Они проговорили около часа, потом лейтенант встал и надел шинель:
— Пойдёмте к орудию, Сомин, хоть сегодня воскресенье. Завтра вы снова покажете расчёту разборку и сборку механизма затвора и сделаете это более удачно.
Несмотря на сильный мороз, лейтенант работал без перчаток.
— Так удобнее, — сказал он. — Нужно все делать быстро, чтобы руки не успели замёрзнуть. Вы, вероятно, вставляли мотыль этой стороной, а надо вот так… Попробуйте-ка сами.
Руки у него, конечно, замёрзли, но он тут же растёр их снегом.
— Получается, Сомин? Дальше. Вынимайте затвор. Осторожно! Здесь силой нельзя. Готово? Теперь попробуйте самостоятельно сначала. Следите за шлицами. Так… Хорошо.
Пальцы у Сомина уже не сгибались. По примеру лейтенанта он накрепко растёр руки снегом.
— Мороз все-таки, товарищ лейтенант, наверно, под двадцать.

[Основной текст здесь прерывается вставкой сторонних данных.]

Lemma bad_start_number_stops_before_the_batch_witness :
  (3 ≤ length ["download_images.py"; "five"; "http://a/x.jpg"])%nat
  ∧ ["download_images.py"; "five"; "http://a/x.jpg"] !! 1%nat = Some "five"
  ∧ int_decimal "five"
    = inl "invalid literal for int() with base 10: 'five'"
  ∧ run env_ok images int_decimal
        ["download_images.py"; "five"; "http://a/x.jpg"] initial
    = (1, initial).
Proof.
  split; [simpl; lia|]. split; [reflexivity|].
  split; [vm_compute; reflexivity|].
  apply (bad_start_number_stops_before_the_batch env_ok images int_decimal
           ["download_images.py"; "five"; "http://a/x.jpg"] "five"
           "invalid literal for int() with base 10: 'five'" initial).
  - simpl. lia.
  - reflexivity.
  - vm_compute. reflexivity.
Defined.
(** Lines 24-27.
<<
    syntax_trees = []
    for fileName in sys.argv[1:]:
        syntax_trees.append(parse_file(fileName))
>> *)
Fixpoint parse_all (files : list string) : Res (list Tree) * list Call :=
  match files with
  | [] => (Ok [], [])
  | fileName :: files =>
    match parse_file fileName with
    | Throw c s => (Raise (Raised c s), [CParse fileName])
    | Done tree =>
      let '(r, calls) := parse_all files in
      (match r with Ok trees => Ok (tree :: trees) | Raise e => Raise e end,
       CParse fileName :: calls)
    end
  end.

(** Lines 29-32.
<<
    commands = []
    for tree in syntax_trees:
        commands.extend(interpreter.interpret(tree))
>> *)
Fixpoint interpret_all (trees : list Tree) : Res (list Command) * list Call :=
  match trees with
  | [] => (Ok [], [])
  | tree :: trees =>
    match interpret tree with
    | Throw c s => (Raise (Raised c s), [CInterpret tree])
    | Done commands =>
      let '(r, calls) := interpret_all trees in
      (match r with Ok more => Ok (commands ++ more) | Raise e => Raise e end,
       CInterpret tree :: calls)
    end
  end.

(** Lines 34-36.
<<
    for c in commands:
        c.execute(data, config, output)
>> *)
Fixpoint execute_all (commands : list Command) (config : Config) (store : Store)
  : Res Store * list Call :=
  match commands with
  | [] => (Ok store, [])
  | c :: commands =>
    match execute c config store with
    | Throw cl s => (Raise (Raised cl s), [CExecute c config])
    | Done store =>
      let '(r, calls) := execute_all commands config store in
      (r, CExecute c config :: calls)
    end
  end.
(** The block of [log_system_usage] that writes and echoes an entry. *)
Lemma guarded_append_cases (w : world) (logf entry : string) (t : trace) :
  let block :=
    try_except
      (append_file w logf entry ;;;
       print ("system resource logged at:" ++ nl ++ entry))
      (except_Exception (fun e => print ("can't write to log file: " ++ exn_str e))) in
  (exists rest, snd (block t) = (t ++ ECall "open" [VStr logf; VStr "a"] :: rest)%list)
  /\
  (forall e, fst (block t) = Raise e -> is_Exception e = false)
  /\
  (forall f written closed,
      extern w "open" (count_calls "open" t) [VStr logf; VStr "a"] = Ok f ->
      extern w "file.write" (count_calls "file.write" t) [f; VStr entry] = Ok written ->
      extern w "file.close" (count_calls "file.close" t) [f] = Ok closed ->
      block t =
        (Ret tt,
         (t ++ [ECall "open" [VStr logf; VStr "a"];
                ECall "file.write" [f; VStr entry];
                ECall "file.close" [f];
                EStdout ("system resource logged at:" ++ nl ++ entry)])%list))
  /\
  (forall f e closed,
      extern w "open" (count_calls "open" t) [VStr logf; VStr "a"] = Ok f ->
      extern w "file.write" (count_calls "file.write" t) [f; VStr entry] = Err e ->
      is_Exception e = true ->
      extern w "file.close" (count_calls "file.close" t) [f] = Ok closed ->
      block t =
        (Ret tt,
         (t ++ [ECall "open" [VStr logf; VStr "a"];
                ECall "file.write" [f; VStr entry];
                ECall "file.close" [f];
                EStdout ("can't write to log file: " ++ exn_str e)])%list)).
Proof.
  intros block. split; [|split; [|split]].
  - unfold block, try_except, append_file, try_finally, bind, call, except_Exception, print, ret, raise.
    destruct (extern w "open" _ _) as [f|e0].
    + destruct (extern w "file.write" _ _) as [x|e1];
        destruct (extern w "file.close" _ _) as [y|e2];
        repeat match goal with
               | |- context [is_Exception ?e] => destruct (is_Exception e)
               end;
        simpl; rewrite <- ?app_assoc; simpl; eexists; reflexivity.
    + destruct (is_Exception e0); simpl; rewrite <- ?app_assoc; simpl;
        eexists; reflexivity.
  - intros e H. unfold block in H.
    destruct (try_except _ _ t) as [o t'] eqn:E. simpl in H. subst o.
    revert E. apply try_except_absorbs. intros; do 2 eexists; reflexivity.
  - intros f written closed Ho Hw Hc.
    unfold block, try_except, append_file, try_finally, bind.
    rewrite (call_ok w "open" _ t f Ho).
    rewrite (call_ok w "file.write" _ _ written).
    2:{ rewrite count_calls_snoc_other by reflexivity. exact Hw. }
    unfold ret at 1.
    rewrite (call_ok w "file.close" _ _ closed).
    2:{ rewrite !count_calls_snoc_other by reflexivity. exact Hc. }
    unfold ret, print. rewrite <- !app_assoc. reflexivity.
  - intros f e closed Ho Hw He Hc.
    unfold block, try_except, append_file, try_finally, bind.
    rewrite (call_ok w "open" _ t f Ho).
    rewrite (call_err w "file.write" _ _ e).
    2:{ rewrite count_calls_snoc_other by reflexivity. exact Hw. }
    rewrite (call_ok w "file.close" _ _ closed).
    2:{ rewrite !count_calls_snoc_other by reflexivity. exact Hc. }
    unfold ret, raise, except_Exception. rewrite He.
    unfold print. rewrite <- !app_assoc. reflexivity.
Qed.
Definition commentPost (body : JsVal) : M Outcome :=
  handler (
    let b := or_else body (JObj []) in
    let text := prop b "text" in
    let style := with_default (prop b "style") (JStr "nice") in
    let responder := with_default (prop b "responder") default_responder in
    let temperature := with_default (prop b "temperature") (JNum (7 # 10)) in
    let max_tokens := with_default (prop b "max_tokens") (JNum (150 # 1)) in
    let model := with_default (prop b "model") (JStr "gpt-4o-mini") in
    if negb (truthy text) || negb (is_string text) then
      ret (NextErr (CustomError "No text provided" 400))
    else if negb (configured (OPENAI_API_URL env)) then
      ret (NextErr (CustomError "No API url found" 500))
    else
      let! name := member responder "name" in
      let! persona := member responder "persona" in
      let! named :=
        lift (if truthy name
              then (let? s := str name in Ok ["You are " +:+ s +:+ "."])
              else Ok []) in
      let! personified :=
        lift (if truthy persona
              then (let? s := str persona in Ok [s +:+ "."])
              else Ok ["You are a helpful assistant."]) in
      let! tone := lift (str style) in
      let systemParts :=
        named ++ personified
        ++ ["Adopt this tone: " +:+ tone +:+ "."]
        ++ ["Keep replies concise (1-2 short sentences), suitable for a YouTube comment. Do not include meta commentary about being an AI."] in
      let systemMessage := join " " systemParts in
      let! quoted := lift (str text) in
      let! tone_again := lift (str style) in
      let userMessage :=
        "A user commented: " +:+ dquote +:+ quoted +:+ dquote
        +:+ ". Write a short reply (1-2 sentences) in the requested tone ("
        +:+ tone_again +:+ ")." in
      let requestPayload :=
        JObj [("model", model);
              ("messages",
               JArr [JObj [("role", JStr "system"); ("content", JStr systemMessage)];
                     JObj [("role", JStr "user"); ("content", JStr userMessage)]]);
              ("temperature", temperature);
              ("max_tokens", max_tokens)] in
      let headers :=
        [("Content-Type", "application/json")]
        ++ (if configured (OPENAI_API_KEY env)
            then [("Authorization", "Bearer " +:+ env_value (OPENAI_API_KEY env))]
            else []) in
      let url :=
        strip_trailing_slash (env_value (OPENAI_API_URL env)) +:+ "/v1/chat/completions" in
      let opts := {| fo_method := "POST"; fo_headers := headers; fo_body := requestPayload |} in
      run! emit (EvFetchData url opts) in
      let! completion := lift (fetchData nd url opts) in
      if negb (truthy (opt_prop (opt_prop completion "choices") "length")) then
        ret (NextErr (CustomError "No completion choices returned" 500))
      else
        let choiceAny := first (prop completion "choices") in
        let reply :=
          coalesce
            (coalesce (opt_prop (opt_prop choiceAny "message") "content")
               (if is_string (opt_prop choiceAny "text")
                then prop choiceAny "text" else JStr EmptyString))
            (JStr EmptyString) in
        ret (Json (JObj [("response", reply); ("raw", completion)]))).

— Пожалуй, будет. Ну, хватит на сегодня, Сомин, — лейтенант легко спрыгнул с платформы, — задраивайте чехол. Пошли.
— Спасибо, товарищ лейтенант, словно камень с души сняли, — сказал Сомин по пути в казарму. — Ведь это так просто делается!
— Этих камней, Сомин, у вас ещё попадётся немало. Я буду заниматься отдельно с командирами орудий, пока есть время, а завтра с утра вместе с вами начнём тренировку всех номеров расчёта.
Наутро пошёл лёгкий снежок. Стало чуть теплее. После завтрака все подразделения были выведены на плац. Сомин стоял с правого фланга своего отделения. В обе стороны от него вытянулся строй моряков. Горели начищенные бляхи и золотые пуговицы с якорями. С карабинами у ноги бойцы ждали. Бодров прохаживался перед строем, придирчиво приглядываясь к каждому: «Кажется, все в порядке. Моряки — как моряки. И новички — не хуже других. На первый взгляд не отличишь. Впрочем, какие они сейчас новички? — думал мичман. — Три недели в морской части!»